Start of Task data

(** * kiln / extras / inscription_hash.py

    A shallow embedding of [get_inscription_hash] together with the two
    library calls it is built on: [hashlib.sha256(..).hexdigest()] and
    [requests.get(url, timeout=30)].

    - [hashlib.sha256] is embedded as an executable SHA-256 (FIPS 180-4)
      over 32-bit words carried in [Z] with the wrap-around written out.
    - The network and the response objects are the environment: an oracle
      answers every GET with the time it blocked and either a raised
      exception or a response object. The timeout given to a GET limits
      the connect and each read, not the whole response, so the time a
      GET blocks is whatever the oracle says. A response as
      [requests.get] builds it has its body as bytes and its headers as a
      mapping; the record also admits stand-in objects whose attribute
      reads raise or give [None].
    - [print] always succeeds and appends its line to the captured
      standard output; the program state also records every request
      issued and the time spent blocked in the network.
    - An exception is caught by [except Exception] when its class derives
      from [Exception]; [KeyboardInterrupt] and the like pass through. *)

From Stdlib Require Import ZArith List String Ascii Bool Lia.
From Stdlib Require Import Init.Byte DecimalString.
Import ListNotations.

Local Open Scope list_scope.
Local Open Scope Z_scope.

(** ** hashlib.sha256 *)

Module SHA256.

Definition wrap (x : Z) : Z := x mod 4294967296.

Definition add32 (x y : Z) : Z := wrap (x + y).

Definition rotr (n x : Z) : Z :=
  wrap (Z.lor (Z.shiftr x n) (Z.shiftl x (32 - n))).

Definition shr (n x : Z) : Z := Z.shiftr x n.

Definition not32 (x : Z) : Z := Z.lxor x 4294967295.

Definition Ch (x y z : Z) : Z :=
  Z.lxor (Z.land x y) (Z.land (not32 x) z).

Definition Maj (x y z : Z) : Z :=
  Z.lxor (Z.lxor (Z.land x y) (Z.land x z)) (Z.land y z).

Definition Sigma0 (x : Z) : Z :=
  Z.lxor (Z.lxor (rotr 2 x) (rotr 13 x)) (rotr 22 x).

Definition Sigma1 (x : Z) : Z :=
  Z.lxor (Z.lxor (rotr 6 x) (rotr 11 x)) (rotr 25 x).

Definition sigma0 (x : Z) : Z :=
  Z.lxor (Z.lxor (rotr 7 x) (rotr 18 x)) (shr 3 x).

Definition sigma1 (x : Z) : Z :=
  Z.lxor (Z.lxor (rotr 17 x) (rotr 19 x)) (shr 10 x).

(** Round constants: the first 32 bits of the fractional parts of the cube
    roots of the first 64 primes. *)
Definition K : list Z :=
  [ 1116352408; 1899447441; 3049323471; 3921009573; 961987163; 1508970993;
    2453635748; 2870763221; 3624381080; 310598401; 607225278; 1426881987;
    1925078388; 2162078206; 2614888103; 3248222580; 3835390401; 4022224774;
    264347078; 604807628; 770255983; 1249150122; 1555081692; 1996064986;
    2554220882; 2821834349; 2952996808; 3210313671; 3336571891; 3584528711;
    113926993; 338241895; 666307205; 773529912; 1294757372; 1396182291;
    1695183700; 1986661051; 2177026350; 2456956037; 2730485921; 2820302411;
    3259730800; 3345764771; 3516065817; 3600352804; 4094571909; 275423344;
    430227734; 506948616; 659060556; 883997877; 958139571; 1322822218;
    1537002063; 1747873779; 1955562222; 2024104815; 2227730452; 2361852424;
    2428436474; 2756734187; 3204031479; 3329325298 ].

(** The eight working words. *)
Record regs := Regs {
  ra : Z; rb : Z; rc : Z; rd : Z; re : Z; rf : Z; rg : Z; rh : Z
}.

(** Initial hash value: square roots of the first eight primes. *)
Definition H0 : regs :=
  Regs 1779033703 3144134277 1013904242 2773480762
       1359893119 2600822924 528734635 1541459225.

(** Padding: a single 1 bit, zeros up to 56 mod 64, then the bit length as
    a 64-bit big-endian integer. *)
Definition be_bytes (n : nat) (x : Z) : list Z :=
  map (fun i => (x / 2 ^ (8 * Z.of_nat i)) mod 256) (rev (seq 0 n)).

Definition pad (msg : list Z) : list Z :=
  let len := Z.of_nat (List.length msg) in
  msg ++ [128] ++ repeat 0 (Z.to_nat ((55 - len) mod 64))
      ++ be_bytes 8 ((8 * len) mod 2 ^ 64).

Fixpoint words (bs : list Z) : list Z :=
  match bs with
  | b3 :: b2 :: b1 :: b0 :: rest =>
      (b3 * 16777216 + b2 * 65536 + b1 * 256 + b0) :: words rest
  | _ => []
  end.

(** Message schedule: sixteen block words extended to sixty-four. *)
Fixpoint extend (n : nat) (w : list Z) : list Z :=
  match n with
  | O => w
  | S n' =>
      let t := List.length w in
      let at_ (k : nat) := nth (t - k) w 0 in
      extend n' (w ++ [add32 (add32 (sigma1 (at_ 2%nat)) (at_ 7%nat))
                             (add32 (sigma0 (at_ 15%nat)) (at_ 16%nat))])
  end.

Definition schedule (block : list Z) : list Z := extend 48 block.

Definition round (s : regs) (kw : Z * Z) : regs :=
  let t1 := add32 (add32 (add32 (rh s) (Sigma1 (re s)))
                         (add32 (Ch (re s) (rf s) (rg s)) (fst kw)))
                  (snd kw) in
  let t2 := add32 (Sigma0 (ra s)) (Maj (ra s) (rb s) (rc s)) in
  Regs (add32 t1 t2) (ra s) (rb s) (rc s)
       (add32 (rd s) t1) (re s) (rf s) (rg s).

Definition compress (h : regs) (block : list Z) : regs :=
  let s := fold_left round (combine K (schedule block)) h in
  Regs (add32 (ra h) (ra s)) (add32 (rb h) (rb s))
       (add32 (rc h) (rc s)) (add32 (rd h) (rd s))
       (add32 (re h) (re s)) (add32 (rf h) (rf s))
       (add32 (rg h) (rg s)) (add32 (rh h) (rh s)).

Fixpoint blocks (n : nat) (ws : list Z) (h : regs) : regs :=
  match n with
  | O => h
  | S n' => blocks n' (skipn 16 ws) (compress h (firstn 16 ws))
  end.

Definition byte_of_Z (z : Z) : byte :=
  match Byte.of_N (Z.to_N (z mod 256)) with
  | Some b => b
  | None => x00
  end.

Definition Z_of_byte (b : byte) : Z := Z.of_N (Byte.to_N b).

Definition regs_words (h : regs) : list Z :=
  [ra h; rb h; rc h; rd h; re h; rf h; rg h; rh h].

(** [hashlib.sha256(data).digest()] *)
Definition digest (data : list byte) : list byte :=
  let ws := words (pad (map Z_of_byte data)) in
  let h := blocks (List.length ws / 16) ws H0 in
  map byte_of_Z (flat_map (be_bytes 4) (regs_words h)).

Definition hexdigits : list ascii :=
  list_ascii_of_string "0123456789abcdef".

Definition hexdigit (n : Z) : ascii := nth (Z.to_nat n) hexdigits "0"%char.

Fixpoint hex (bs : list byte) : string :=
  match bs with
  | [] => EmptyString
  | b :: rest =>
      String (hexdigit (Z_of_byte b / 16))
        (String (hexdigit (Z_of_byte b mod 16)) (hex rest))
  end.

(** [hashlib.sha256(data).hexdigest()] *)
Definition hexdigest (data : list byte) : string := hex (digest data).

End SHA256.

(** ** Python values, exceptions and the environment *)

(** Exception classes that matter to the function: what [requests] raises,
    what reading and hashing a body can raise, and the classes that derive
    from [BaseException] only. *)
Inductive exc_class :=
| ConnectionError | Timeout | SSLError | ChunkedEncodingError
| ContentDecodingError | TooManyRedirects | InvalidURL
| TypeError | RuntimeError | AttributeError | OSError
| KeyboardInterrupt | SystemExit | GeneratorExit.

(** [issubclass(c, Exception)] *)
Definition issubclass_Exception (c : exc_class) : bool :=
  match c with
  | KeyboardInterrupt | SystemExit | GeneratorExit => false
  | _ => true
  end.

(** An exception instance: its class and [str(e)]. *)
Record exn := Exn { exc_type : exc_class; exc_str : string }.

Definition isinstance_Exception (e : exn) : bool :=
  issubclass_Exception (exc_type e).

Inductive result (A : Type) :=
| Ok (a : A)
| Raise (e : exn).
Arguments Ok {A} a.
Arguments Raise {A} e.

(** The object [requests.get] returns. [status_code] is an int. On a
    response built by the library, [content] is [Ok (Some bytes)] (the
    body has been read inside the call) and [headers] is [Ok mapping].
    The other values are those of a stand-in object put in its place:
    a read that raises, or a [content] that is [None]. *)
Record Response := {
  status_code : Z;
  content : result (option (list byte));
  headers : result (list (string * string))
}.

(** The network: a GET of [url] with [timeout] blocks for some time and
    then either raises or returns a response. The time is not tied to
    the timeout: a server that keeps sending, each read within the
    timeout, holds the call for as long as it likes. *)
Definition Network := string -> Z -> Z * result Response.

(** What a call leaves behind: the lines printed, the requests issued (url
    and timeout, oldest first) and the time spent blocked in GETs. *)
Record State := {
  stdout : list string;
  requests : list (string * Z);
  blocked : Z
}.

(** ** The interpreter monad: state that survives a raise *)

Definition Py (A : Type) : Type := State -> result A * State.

End of Task data

What the task asks: Where does the word "hashlib" appear in the listing? List each line that holds it.

Written response:
    library calls it is built on: [hashlib.sha256(..).hexdigest()] and
    - [hashlib.sha256] is embedded as an executable SHA-256 (FIPS 180-4)
(** ** hashlib.sha256 *)
(** [hashlib.sha256(data).digest()] *)
(** [hashlib.sha256(data).hexdigest()] *)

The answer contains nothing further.